Капитал
О мероприятии
В спектакле по новой пьесе Владимира Сорокина буквально реализована метафора “клейма негде ставить”.
Художественный руководитель театра «Практика» Эдуард Бояков утверждает, что театр сильно задолжал Сорокину: притом что его пьесы стали драматургической классикой современности, его почти не ставили в России. В этом сезоне он решил рассчитаться с одним из самых заметных русских писателей. Спектакль «Капитал» по пьесе Сорокина, написанной им специально для «Практики», возможно, и не покрыл все долги, но все же сгладил допущенную несправедливость.
«Капитал» — пьеса типичная для Сорокина. Здесь все начинается с узнаваемой зарисовки — банковские служащие во главе с президентом (Игорь Гордин) собираются на совещание. Однако в будничную ситуацию вторгается одна нелепая деталь, за которой тянутся другие, выворачивающие действие наизнанку. Так, совещание неожиданно оборачивается операцией: оказывается, каждый год президент наносит на лицо по шраму, и теперь он должен решить, где именно хирург сделает надрез.
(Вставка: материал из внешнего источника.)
(** * Chroma-key video pipeline: shaders, GPU pass, frame pipeline

    A shallow embedding of
    - the two GLSL fragment shaders ([maskFragmentShader],
      [blackBgFragmentShader]) and the helpers [createShader],
      [createProgram] of the shader module,
    - [ChromaKeyProcessor] (construction, [renderWithProgram],
      [processFrameAll], [destroy]) of [lib/webgl/chromaKey.ts],
    - [VideoProcessor] ([extractFrames], [processFrames], [createVideo]).

    Numbers.  GLSL [float]s and JavaScript [number]s are modelled as exact
    rationals ([Q]): every arithmetic operation is the mathematical one, with
    no rounding.  Statements below are therefore statements about the
    formulas the code evaluates.  Equality of rationals is [==] ([Qeq]). *)

From Stdlib Require Import QArith Qabs Qminmax Qround ZArith List Lia Lqa Bool.
From Stdlib Require Import Morphisms Setoid.
Import ListNotations.
Local Open Scope Q_scope.

(** ** GLSL vectors and built-in functions *)

Record vec2 := Vec2 { v2x : Q; v2y : Q }.
Record vec3 := Vec3 { v3x : Q; v3y : Q; v3z : Q }.
Record vec4 := Vec4 { v4x : Q; v4y : Q; v4z : Q; v4w : Q }.

(** Component-wise equality up to [Qeq]. *)
Definition veq3 (a b : vec3) : Prop :=
  v3x a == v3x b /\ v3y a == v3y b /\ v3z a == v3z b.
Definition veq4 (a b : vec4) : Prop :=
  v4x a == v4x b /\ v4y a == v4y b /\ v4z a == v4z b /\ v4w a == v4w b.

(** [step(edge, x)]: 0.0 if [x < edge], else 1.0. *)
Definition step (edge x : Q) : Q :=
  if Qlt_le_dec x edge then 0 else 1.

(** [mix(x, y, a) = x * (1 - a) + y * a], on scalars and on [vec4]. *)
Definition mix (x y a : Q) : Q := x * (1 - a) + y * a.
Definition mix4 (x y : vec4) (a : Q) : vec4 :=
  Vec4 (mix (v4x x) (v4x y) a) (mix (v4y x) (v4y y) a)
       (mix (v4z x) (v4z y) a) (mix (v4w x) (v4w y) a).

(** [clamp(x, lo, hi) = min(max(x, lo), hi)]. *)
Definition clamp (x lo hi : Q) : Q := Qmin (Qmax x lo) hi.

(** [smoothstep(edge0, edge1, x)]: with
    [t = clamp((x - edge0) / (edge1 - edge0), 0, 1)], the value
    [t * t * (3 - 2 * t)].  GLSL leaves the result undefined when
    [edge0 >= edge1]; the model evaluates the same formula, where a division
    by zero yields 0. *)
Definition smoothstep (edge0 edge1 x : Q) : Q :=
  let t := clamp ((x - edge0) / (edge1 - edge0)) 0 1 in
  t * t * (3 - 2 * t).

(** [vec3 * float]. *)
Definition scale3 (v : vec3) (k : Q) : vec3 :=
  Vec3 (v3x v * k) (v3y v * k) (v3z v * k).

(** [color.rgb]. *)
Definition rgb (c : vec4) : vec3 := Vec3 (v4x c) (v4y c) (v4z c).

(** A [sampler2D] bound to a texture answers [texture2D(u_texture, tc)]. *)
Definition sampler2D := vec2 -> vec4.

(** ** Key settings ([ChromaKeySettings]) and the two presets *)

Record ChromaKeySettings := {
  hueTarget : Q;
  hueRange : Q;
  satMin : Q;
  valMin : Q;
  valMax : Q;
  smoothness : Q;
  spillSuppression : Q
}.

Definition GREEN_SCREEN_SETTINGS : ChromaKeySettings := {|
  hueTarget := 120;
  hueRange := 80;
  satMin := 0.15;
  valMin := 0.1;
  valMax := 0.98;
  smoothness := 0.12;
  spillSuppression := 0.7
|}.

Definition BLUE_SCREEN_SETTINGS : ChromaKeySettings := {|
  hueTarget := 240;
  hueRange := 80;
  satMin := 0.15;
  valMin := 0.1;
  valMax := 0.98;
  smoothness := 0.12;
  spillSuppression := 0.7
|}.

(** The uniforms of a shader program, as [renderWithProgram] sets them. *)
Record Uniforms := {
  u_hueTarget : Q;
  u_hueRange : Q;
  u_satMin : Q;
  u_valMin : Q;
  u_valMax : Q;
  u_smoothness : Q;
  u_spillSuppression : Q
}.

(** ** [maskFragmentShader] *)

Module MaskShader.

Definition rgb2hsv (c : vec3) : vec3 :=
  let K := Vec4 0 (-1 / 3) (2 / 3) (-1) in
  let p := mix4 (Vec4 (v3z c) (v3y c) (v4w K) (v4z K))
                (Vec4 (v3y c) (v3z c) (v4x K) (v4y K))
                (step (v3z c) (v3y c)) in
  let q := mix4 (Vec4 (v4x p) (v4y p) (v4w p) (v3x c))
                (Vec4 (v3x c) (v4y p) (v4z p) (v4x p))
                (step (v4x p) (v3x c)) in
  let d := v4x q - Qmin (v4w q) (v4y q) in
  let e := 1.0e-10 in
  Vec3 (Qabs (v4z q + (v4w q - v4y q) / (6 * d + e)))
       (d / (v4x q + e))
       (v4x q).

(** The body of [main] up to the computation of [alpha]. *)
Definition main_alpha (u : Uniforms) (color : vec4) : Q :=
  let hsv := rgb2hsv (rgb color) in
  let hue := v3x hsv * 360 in
  let sat := v3y hsv in
  let val := v3z hsv in
  let hueDiff := Qabs (hue - u_hueTarget u) in
  let hueDiff := if Qlt_le_dec 180 hueDiff then 360 - hueDiff else hueDiff in
  let hueMatch := 1 - smoothstep (u_hueRange u * 0.5) (u_hueRange u) hueDiff in
  let satMatch := smoothstep (u_satMin u * 0.5) (u_satMin u) sat in
  let valMatch := step (u_valMin u) val * step val (u_valMax u) in
  let dominance :=
    if Qlt_le_dec (u_hueTarget u) 180
    then smoothstep 0 0.1 (v4y color - Qmax (v4x color) (v4z color))
    else smoothstep 0 0.1 (v4z color - Qmax (v4x color) (v4y color)) in
  let keyStrength := hueMatch * satMatch * valMatch * dominance in
  1 - smoothstep (0.3 - u_smoothness u) (0.3 + u_smoothness u) keyStrength.
Definition filterItem (selectedAttributes : list string) (item : ref_value)
  : comp ref_value :=
  _ ← console_log "Row data before filtering:" item;
  es ← Object_entries item;
  cleaned ← mapM clean_values
    (List.filter (fun p => includes selectedAttributes (fst p)) es);
  filteredItem ← Object_fromEntries (List.filter kept cleaned);
  _ ← console_log "Row data after filtering:" filteredItem;
  mret filteredItem.

(** [data.map(...)]: [data] must be an array; the result is a new one. *)
Definition filterData (data : ref_value) (selectedAttributes : list string)
  : comp ref_value :=
  match data with
  | RRef l =>
      c ← read l;
      match c with
      | CArray items =>
          out ← mapM (filterItem selectedAttributes) items;
          alloc (CArray out)
      | CObject _ => throw
      end
  | _ => throw
  end.

(** The tree a value stands for in a heap, followed to depth [n]: nothing
    when a reference leads nowhere or the structure is deeper. *)
Fixpoint reify (n : nat) (h : list cell) (v : ref_value)
  : option (value num) :=
  match v with
  | RUndefined => Some JUndefined
  | RNull => Some JNull
  | RBool b => Some (JBool b)
  | RNum x => Some (JNum x)
  | RStr s => Some (JStr s)
  | RRef l =>
      match n with
      | O => None
      | S n' =>
          c ← h !! l;
          match c with
          | CArray elems => JArr <$> mapM (reify n' h) elems
          | CObject ps =>
              JObj <$> mapM (fun p => t ← reify n' h (snd p);
                                      Some (fst p, t)) ps
          end
      end
  end.

Definition denotes (h : list cell) (v : ref_value) (t : value num) : Prop :=
  exists n, reify n h v = Some t.

(** A computation only adds cells: every cell of the store it starts from
    is still there, unchanged, when it ends (by a result or by a throw). *)
Definition only_allocates {X} (m : comp X) : Prop :=
  forall s, heap s `prefix_of` heap (snd (m s)).

End Store.
End Store.

(** ** The selection store (table list view) *)

(** A table of the document as the list view receives it.  The field
    names are those of the source, prefixed: [id] is taken in Rocq. *)
Record Table : Type := {
  table_id : string;
  table_name : string;
  table_rowCount : Z;
  table_updatedAt : option string
}.

(** [tables.map(table => table.id)] *)
Definition table_ids (tables : list Table) : list string :=
  map table_id tables.

(** [handleSelectTable]: the set handed to [setSelectedTables]. *)
Definition handleSelectTable (selectedTables : gset string)
    (tableId : string) : gset string :=
  let newSelectedTables := selectedTables in
  if decide (tableId ∈ newSelectedTables)
  then newSelectedTables ∖ {[tableId]}
  else newSelectedTables ∪ {[tableId]}.

(** [handleSelectAll]: the set handed to [setSelectedTables]. *)
Definition handleSelectAll (tables : list Table)
    (selectedTables : gset string) : gset string :=
  if decide (size selectedTables = length tables)
  then ∅
  else list_to_set (table_ids tables).

(** Select-all in the specification's words: clear the selection when it
    already equals the full id list, otherwise make it the full id list. *)
Definition spec_selectAll (selected : gset string) (allIds : list string)
  : gset string :=
  if decide (selected = list_to_set allIds) then ∅ else list_to_set allIds.

Definition mk_table (i : string) : Table :=
  {| table_id := i; table_name := i; table_rowCount := 0;
     table_updatedAt := None |}.

(** ** The table data fetcher (TableCard.js) *)

(** What the constant [limit] of [fetchRows] can hold: undefined, or the
    result of [parseInt], a number or NaN. *)
Inductive limit_value : Type :=
  | LimitUndefined
  | LimitNaN
  | LimitNum (n : Z).

(** [parseInt(s, 10)] on a string: leading white space is skipped, a sign
    is read, then the longest run of decimal digits; no digit gives NaN.
    The result is kept exact (the program rounds to a double beyond 2^53,
    and has a negative zero). *)
Definition is_white_space (c : ascii) : bool :=
  let n := N_of_ascii c in
  ((9 <=? n) && (n <=? 13) || (n =? 32))%N.

Fixpoint trim_start (s : string) : string :=
  match s with
  | String c s' => if is_white_space c then trim_start s' else s
  | EmptyString => s
  end.

Definition digit_value (c : ascii) : option Z :=
  let n := N_of_ascii c in
  if ((48 <=? n) && (n <=? 57))%N then Some (Z.of_N n - 48)%Z else None.

Fixpoint leading_digits (s : string) (acc : option Z) : option Z :=
  match s with
  | String c s' =>
      match digit_value c with
      | Some d => leading_digits s' (Some (10 * default 0 acc + d)%Z)
      | None => acc
      end
  | EmptyString => acc
  end.

Definition parseInt10 (s : string) : limit_value :=
  let s := trim_start s in
  let '(sign, s) :=
    match s with
    | String "-" s' => ((-1)%Z, s')
    | String "+" s' => (1%Z, s')
    | _ => (1%Z, s)
    end in
  match leading_digits s None with
  | Some n => LimitNum (sign * n)
  | None => LimitNaN
  end.

(** The second argument of [axios.get]: the headers and, for rows, the
    [params] object [{ limit, valueFormat }]. *)
Record request : Type := {
  url : string;
  authorization : string;
  params : option (limit_value * string)
}.

(** The query parameters axios sends for [params]: a parameter whose value
    is undefined (or null) is left out, any other value is sent as text. *)
Definition query_params (r : request) : list (string * string) :=
  match params r with
  | None => []
  | Some (limit, valueFormat) =>
      match limit with
      | LimitUndefined => []
      | LimitNaN => [("limit", "NaN")]
      | LimitNum n => [("limit", NilZero.string_of_int (Z.to_int n))]
      end ++ [("valueFormat", valueFormat)]
  end.
Lemma run_rules_some matches rules uid dn (cache : gmap string bool) acts :
  (run_rules matches rules uid dn cache).1 = Some acts →
  ∃ rule, rule ∈ rules ∧ enabled rule ≠ Some false
          ∧ acts = filter (λ a, a ≠ ActStr "dont_notify") (actions rule)
          ∧ ActStr "notify" ∈ acts.
Proof.
  revert cache. induction rules as [|rule rules IH]; intros cache; simpl; [done|].
  destruct (is_disabled rule) eqn:Hdis.
  { intros Hrun. destruct (IH _ Hrun) as (r & Hr & ?).
    exists r. split; [by right | done]. }
  destruct (_condition_checker _ _ _ _ _) as [[|] cache1]; simpl.
  - destruct (notifies (strip_dont_notify (actions rule))) eqn:Hn; [|done].
    intros [= <-]. exists rule. split; [by left|]. split.
    { intros Hen. apply is_disabled_spec in Hen. congruence. }
    split; [apply strip_dont_notify_filter|].
    by apply notifies_spec in Hn as [_ ?].
  - intros Hrun. destruct (IH _ Hrun) as (r & Hr & ?).
    exists r. split; [by right | done].
Qed.

Lemma user_loop_some event matches filtered room_members items st st' uid acts :
  user_loop event matches filtered room_members items st = Some st' →
  st'.1 !! uid = Some acts →
  st.1 !! uid = Some acts
  ∨ ∃ rules dn cache, (uid, rules) ∈ items
                      ∧ (run_rules matches rules uid dn cache).1 = Some acts.
Proof.
  revert st. induction items as [|item items IH]; intros st Hloop Hacts; simpl in *.
  - left. by injection Hloop as ->.
  - destruct (user_step _ _ _ _ _ _) as [st1|] eqn:Hstep; [|done].
    destruct (IH st1 Hloop Hacts) as [Hst1 | (rules & dn & c & Hin & Hrun)].
    2:{ right. exists rules, dn, c. split; [by right | done]. }
    unfold user_step in Hstep.
    destruct (filtered !! item.1) as [[|first more]|]; [| |done].
    + left. by injection Hstep as ->.
    + destruct (String.eqb (ev_sender first) item.1);
        [left; by injection Hstep as ->|].
      destruct (run_rules matches item.2 item.1
                  (display_name_for event room_members item.1) st.2)
        as [[acts'|] cache1] eqn:Hrun;
        injection Hstep as <-; simpl in Hst1; [|by left].
      destruct (decide (item.1 = uid)) as [<- | Hne].
      * rewrite lookup_insert_eq in Hst1. injection Hst1 as ->.
        right. eexists item.2, _, _. split; [destruct item; by left|].
        by rewrite Hrun.
      * left. by rewrite lookup_insert_ne in Hst1.
Qed.
(** * KIAUH extensions menu: discovery, bulk selection and batch installation

    A shallow embedding of [kiauh/extensions/extensions_menu.py]
    (class [ExtensionsMenu]) and the properties of its three workers:

    - [discover_extensions]: the loader that turns the package directories
      under [EXTENSION_ROOT] into the ordered registry [self.extensions];
    - [bulk_install_extensions]: the interactive selection loop;
    - [_install_selected_extensions]: the batch executor;

    and of the two menus, [ExtensionsMenu] and [ExtensionSubmenu]: their
    options and the text they write.

    Python values are modelled as the code meets them.  Text is ASCII
    ([string]); a [dict] is an association list in insertion order, because
    the iteration order of the registry is what the menu shows; exceptions
    are values of [exn] carried by [Result]; the terminal is a list of input
    lines and a trace of emitted events; the root directory is the list of
    its entries in the order [iterdir] yields them, an order the file
    system chooses. *)

From Stdlib Require Import List String Ascii ZArith Lia Bool Arith.
From Stdlib Require Import DecimalString Permutation Sorted.
Import ListNotations.
Open Scope string_scope.

(** ** Python text primitives *)

Module Py.

(** [str.isspace] on ASCII: TAB, LF, VT, FF, CR, FS, GS, RS, US and space. *)
Definition isspace (c : ascii) : bool :=
  let n := nat_of_ascii c in
  (((9 <=? n) && (n <=? 13)) || ((28 <=? n) && (n <=? 32)))%nat.

Fixpoint lstrip (s : string) : string :=
  match s with
  | EmptyString => EmptyString
  | String c s' => if isspace c then lstrip s' else s
  end.
(** The identifier map of a record holds the isbn exactly when the isbn is
    truthy. *)
Definition identifier_rule (mi : MetaInformation) : Prop :=
  mi_identifiers mi =
  if truthy (mi_isbn mi) then [(pystr "isbn", mi_isbn mi)] else [].

(** [isinstance(v, list)] *)
Definition is_list (v : json) : bool :=
  match v with JList _ => true | _ => false end.

(** The values [len] accepts. *)
Definition has_len (v : json) : bool :=
  match v with
  | JList _ | JStr _ | JDict _ => true
  | _ => false
  end.

(** The log entries of a loop over entries that are all skipped. *)
Definition skipped_log (items : list json) : list (level * msg) :=
  List.map (fun item => (INFO, MInvalidItem item)) items.

(** Lines 131-190 of [identify]: what it does with the value
    [retrieve_data] returned. *)
Definition after_retrieve (strptime : str -> str -> res datetime) (data : json)
  : M unit :=
  if negb (truthy data) then log ERROR MRetrieveFailed
  else
    items <- lift (py_iter data) ;;
    process_items strptime items ;;
    log INFO MIdentifyDone.

(** The log of [identify] up to the retrieval call. *)
Definition log_before_retrieval (sid : json) (isbn : str) (title : option str)
           (authors : option (list str)) (url q : str) : list (level * msg) :=
  [(INFO, MIdentifyStart); (INFO, MSessionStart); (INFO, MSessionCreated sid);
   (INFO, MQuery isbn title authors); (INFO, MFormattedURL url);
   (INFO, MUsingQuery q)].

(** Line 121: the query is the ISBN when there is one, else the title. *)
Definition query_of (isbn : str) (title : option str) : option str :=
  if str_truthy isbn then Some isbn else title.

(** The retrieve request of the sample query. *)
Definition sample_retrieve_request : Request :=
  retrieve_request sample_prefs (JStr (pystr "s1")) (pystr "123") FIELDS
                   sample_url (effective_actions sample_prefs).

(* ===================================================================== *)
(** ** Running computations *)
(* ===================================================================== *)

Unset Implicit Arguments.

(** String literals stay folded while a run is simplified. *)
Arguments pystr : simpl never.

Lemma extend_nil (w : world) : extend w [] [] [] = w.
Proof. destruct w; unfold extend; simpl; now rewrite !app_nil_r. Qed.

Lemma extend_extend (w : world) l1 s1 q1 l2 s2 q2 :
  extend (extend w l1 s1 q1) l2 s2 q2 = extend w (l1 ++ l2) (s1 ++ s2) (q1 ++ q2).
Proof. unfold extend; simpl; now rewrite !app_assoc. Qed.

Lemma log_run lv m w : log lv m w = (Ok tt, extend w [(lv, m)] [] []).
Proof. unfold log, extend; now rewrite !app_nil_r. Qed.

Lemma put_run mi w : put mi w = (Ok tt, extend w [] [] [mi]).
Proof. unfold put, extend; now rewrite !app_nil_r. Qed.

Lemma http_call_run urlopen req w :
  http_call urlopen req w =
  (match urlopen req with Raises e => Raise e | Responds body => Ok body end,
   extend w [] [req] []).
Proof.
  unfold http_call, extend; rewrite !app_nil_r; now destruct (urlopen req).
Qed.

Lemma new_Request_ok (req : Request) :
  request_ok req = true -> new_Request (req_url req) (req_data req) = Ok req.
Proof.
  unfold request_ok, new_Request; intros ->; now destruct req.
Qed.

Lemma new_Request_rejected (req : Request) :
  request_ok req = false ->
  new_Request (req_url req) (req_data req) = Raise ValueError.
Proof. unfold request_ok, new_Request; now intros ->. Qed.

Lemma bind_ok {A B} (c : M A) (k : A -> M B) w a w' :
  c w = (Ok a, w') -> bind c k w = k a w'.
Proof. intros H; unfold bind; now rewrite H. Qed.

(** One step of a run: expose the next primitive and execute it. *)
Ltac run_step :=
  first
    [ rewrite new_Request_ok by assumption
    | rewrite new_Request_rejected by assumption
    | rewrite log_run
    | rewrite put_run
    | rewrite http_call_run
    | rewrite !extend_extend
    | rewrite !app_nil_r
    | progress cbv beta iota zeta delta [bind ret lift try_except]
    | progress cbn [is_JSONDecodeError is_URLError is_KeyError is_ValueError
                    json_loads py_get py_getitem py_len py_strip py_iter negb]
    | progress simpl app ].

Ltac run := repeat run_step.
(** [only P m]: whatever its outcome, [m] only appends actions satisfying
    [P] to the trace, leaves the scheduler queue alone and never turns the
    clock back. *)
Definition only {A} (P : Event -> Prop) (m : M A) : Prop :=
  forall w, exists evs,
    trace (m w).2 = trace w ++ evs /\
    Forall (fun te => P te.2) evs /\
    queue (m w).2 = queue w /\
    now w <= now (m w).2.

Definition is_db_action (ev : Event) : Prop :=
  match ev with
  | EvReadCredentialFile _ | EvDbOpen _ _ => True
  | _ => False
  end.

(** The times at which the searches of a trace started. *)
Definition search_times (tr : list (Z * Event)) : list Z :=
  omap (fun te => match te.2 with EvSearch _ => Some te.1 | _ => None end) tr.

(** The lines the handler of a failed search prints for [error]. *)
Definition report_lines (error : DcException) : list string :=
  match message error with
  | Some msg =>
      ["Error occurred:" +:+ newline +:+ "Message: " +:+ msg] ++
      match type_ error with Some t => ["Type: " +:+ t] | None => [] end ++
      match cause error with Some c => ["Cause: " +:+ c] | None => [] end
  | None =>
      match content error with Some c => [c] | None => [] end
  end.

(** The world in which the scheduler hands over to a due event: the event
    has been popped, the queue is what remains. *)
Definition with_queue (q : list SchedEvent) (w : World) : World :=
  {| now := now w; trace := trace w; queue := q |}.

(** ** Further observations, for the behaviour of whole cycles *)

(** [spaced d ts]: every time of [ts] is at least [d] after all the times
    before it. *)
Fixpoint spaced (d : Z) (ts : list Z) : Prop :=
  match ts with
  | [] => True
  | t :: rest => Forall (fun t' => t + d <= t') rest /\ spaced d rest
  end.
(** ** The whole translation *)

Lemma for_each_split {A S : Type} (body : S -> A -> result S) pre x post s s' :
  for_each body (pre ++ x :: post) s = Ok s' ->
  exists a b, for_each body pre s = Ok a /\ body a x = Ok b
              /\ for_each body post b = Ok s'.
Proof.
  revert s. induction pre as [| y pre IH]; simpl; intros s H.
  - destruct (body s x) as [b |] eqn:E; simpl in H; [| discriminate].
    exists s, b. auto.
  - destruct (body s y) as [s1 |]; simpl in *; [| discriminate].
    now apply IH.
Qed.

Lemma for_each_invariant_in {A S : Type} (R : S -> S -> Prop)
    (body : S -> A -> result S) (l : list A) (s s' : S) :
  (forall a, R a a) ->
  (forall a b c, R a b -> R b c -> R a c) ->
  (forall a x b, In x l -> body a x = Ok b -> R a b) ->
  for_each body l s = Ok s' -> R s s'.
Proof.
  intros Hrefl Htrans. revert s.
  induction l as [| x l IH]; simpl; intros s Hbody H.
  - injection H as <-. apply Hrefl.
  - destruct (body s x) as [s1 |] eqn:E; simpl in H; [| discriminate].
    apply Htrans with s1.
    + apply (Hbody s x s1); [now left | exact E].
    + apply IH; [| exact H].
      intros a y b Hin Hy. apply (Hbody a y b); [now right | exact Hy].
Qed.

Lemma translate_inv t f r :
  translate t f = Ok r ->
  exists s1 s2,
    _transfer_attrs t (root_attrs f) "" (zarr_group []) = Ok s1
    /\ for_each (fun s item => _translator t s (snd item)) (items f) s1 = Ok s2
    /\ NoDup (keys s2)
    /\ refs_of r = map_values (final_entry t) s2.
Proof.
  unfold translate.
  destruct (_transfer_attrs _ _ _ _) as [s1 |] eqn:E1; simpl; [| discriminate].
  destruct (for_each _ (items f) s1) as [s2 |] eqn:E2; simpl; [| discriminate].
  assert (Hnd : NoDup (keys s2)).
  { eapply NoDup_visit; eauto. eapply NoDup_transfer_attrs; eauto.
    repeat constructor. simpl. tauto. }
  assert (Hinl : (if 0 <? inline t then _do_inline t (inline t) s2 else s2)
                 = map_values
                     (fun v => if 0 <? inline t
                               then inline_value t (inline t) v else v) s2).
  { destruct (0 <? inline t).
    - now apply _do_inline_map.
    - unfold map_values. rewrite <- (map_id s2) at 1.
      apply map_ext. now intros [k v]. }
  rewrite Hinl. intros H. exists s1, s2. repeat split; auto.
  unfold final_entry. destruct (spec t <? 1); injection H as <-; simpl.
  - reflexivity.
  - rewrite template_loop_map by now rewrite keys_map_values.
    unfold map_values. rewrite map_map. reflexivity.
Qed.

Lemma final_entry_not_inlined t u off size :
  inline t <= 0 -> final_entry t (Ref u off size) = Ref (if spec t <? 1 then u else "{{u}}") off size.
Proof.
  intros H. unfold final_entry.
  assert ((0 <? inline t) = false) as -> by (apply Z.ltb_ge; lia).
  now destruct (spec t <? 1).
Qed.

(** C3, amended. After [translate], for an array that the walk creates (not
    compact, not a dimension scale skipped for want of chunks) and that no
    later dataset overwrites, the chunk entries of the store are exactly
    one per item of the chunk map [_storage_info] returns: same number,
    pairwise distinct keys, each the reference [[url, offset, size]] with
    the offset and size reported, which the translator does not check, then
    passed through the Inliner when the threshold is positive. Without
    inlining every entry is a remote reference, and has offset >= 0 and
    length > 0 exactly when the reported values have. *)
Theorem translate_chunk_entries t f r pre nm d post cinfo :
  translate t f = Ok r ->
  items f = pre ++ (nm, IsDataset d) :: post ->
  (forall item, In item post ->
                overwrites (zarr_path (name d)) (snd item) = false) ->
  layout d <> COMPACT ->
  _storage_info d = Ok cinfo ->
  xr t && is_scale d && is_nil cinfo = false ->
  let path := zarr_path (name d) in
  let entries := chunk_entries path (refs_of r) in
  entries = map_values (final_entry t) (map (remote_of (uri t) path) cinfo)
  /\ List.length entries = List.length cinfo
  /\ NoDup (keys entries)
  /\ (inline t <= 0 ->
      entries = map (remote_of (final_url t) path) cinfo
      /\ forallb valid_remote (map snd entries)
         = forallb (fun item => (0 <=? fst (snd item))
                                && (0 <? snd (snd item))) cinfo).
Proof.
  intros Htr Hitems Hpost Hl Hc Hskip path entries.
  apply translate_inv in Htr as [s1 [s2 [_ [Hwalk [_ Hr]]]]].
  rewrite Hitems in Hwalk.
  apply for_each_split in Hwalk as [a [b [_ [Hd Hrest]]]]. simpl in Hd.
  assert (Hb : chunk_entries path b = map (remote_of (uri t) path) cinfo)
    by (eapply translator_chunk_entries; eauto).
  assert (Hs2 : chunk_entries path s2 = chunk_entries path b).
  { revert Hrest.
    apply (for_each_invariant_in
             (fun x y : store => chunk_entries path y = chunk_entries path x)).
    - reflexivity.
    - intros x y z H1 H2. congruence.
    - intros x item y Hin H.
      eapply translator_keeps_chunk_entries; eauto. }
  assert (He : entries
               = map_values (final_entry t)
                   (map (remote_of (uri t) path) cinfo)).
  { unfold entries. rewrite Hr, chunk_entries_map_values. congruence. }
  split; [exact He |]. split; [| split].
  - rewrite He. unfold map_values. now rewrite !length_map.
  - rewrite He, keys_map_values. apply NoDup_chunk_keys.
    eapply _storage_info_NoDup; eauto.
  - intros Hinl.
    assert (E : entries = map (remote_of (final_url t) path) cinfo).
    { rewrite He. unfold map_values. rewrite map_map.
      apply map_ext. intros [c [off size]]. unfold remote_of. simpl.
      now rewrite final_entry_not_inlined. }
    split; [exact E |]. rewrite E. apply valid_remote_of.
Qed.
Дальше все развивается в том же абсурдно-игровом тоне и завершается корпоративной игрой «Задави ходора». Каждый герой выходит на авансцену и рассказывает в свете луча нечто некрасивое о себе: кто в супермаркете банку с икрой украл, кто старушку на улице просто так обматерил. Выигрывает в итоге президент, который расскажет про игру, где все события можно, как в кино, прокрутить наоборот. Например, представить себе 11 сентября так: из облака огня и дыма вырастают два небоскреба, из которых вылетает самолет с живыми людьми…
За нагромождением слов почти нет настоящего действия. Это сознательный ход: именно поэтому на двух экранах, расположенных по углам сцены, идет текст, поясняющий, что делают персонажи, в то время как актеры почти не двигаются. Это дает ощущение постоянного движения. Так, занавесы, которых на маленькой сцене «Практики» оказалось целых два, постепенно открываются один за другим. На одном из них идут титры, на другом — высвечиваются силуэты героев, то маленькие, то огромные, и, наконец, за черной шторой, закрывающей задник, возникает картина в стиле китчевого реализма «Мамонты на водопое».
Нагромождение образов отдает вполне традиционным театром абсурда, измельчающим все слова в кашу, из которой при желании можно скроить новые смыслы. Но с Сорокиным — как с тем мальчиком из басни про волков: он так долго кричал «волки» просто так, эксперимента ради, что теперь уже не понять — говорит ли он всерьез или по-прежнему разыгрывает и дурачит публику, провоцируя ее на диалог. Впрочем, даже если новая пьеса — очередная провокация, то сделана она профессионально и основательно. Капитально, одним словом.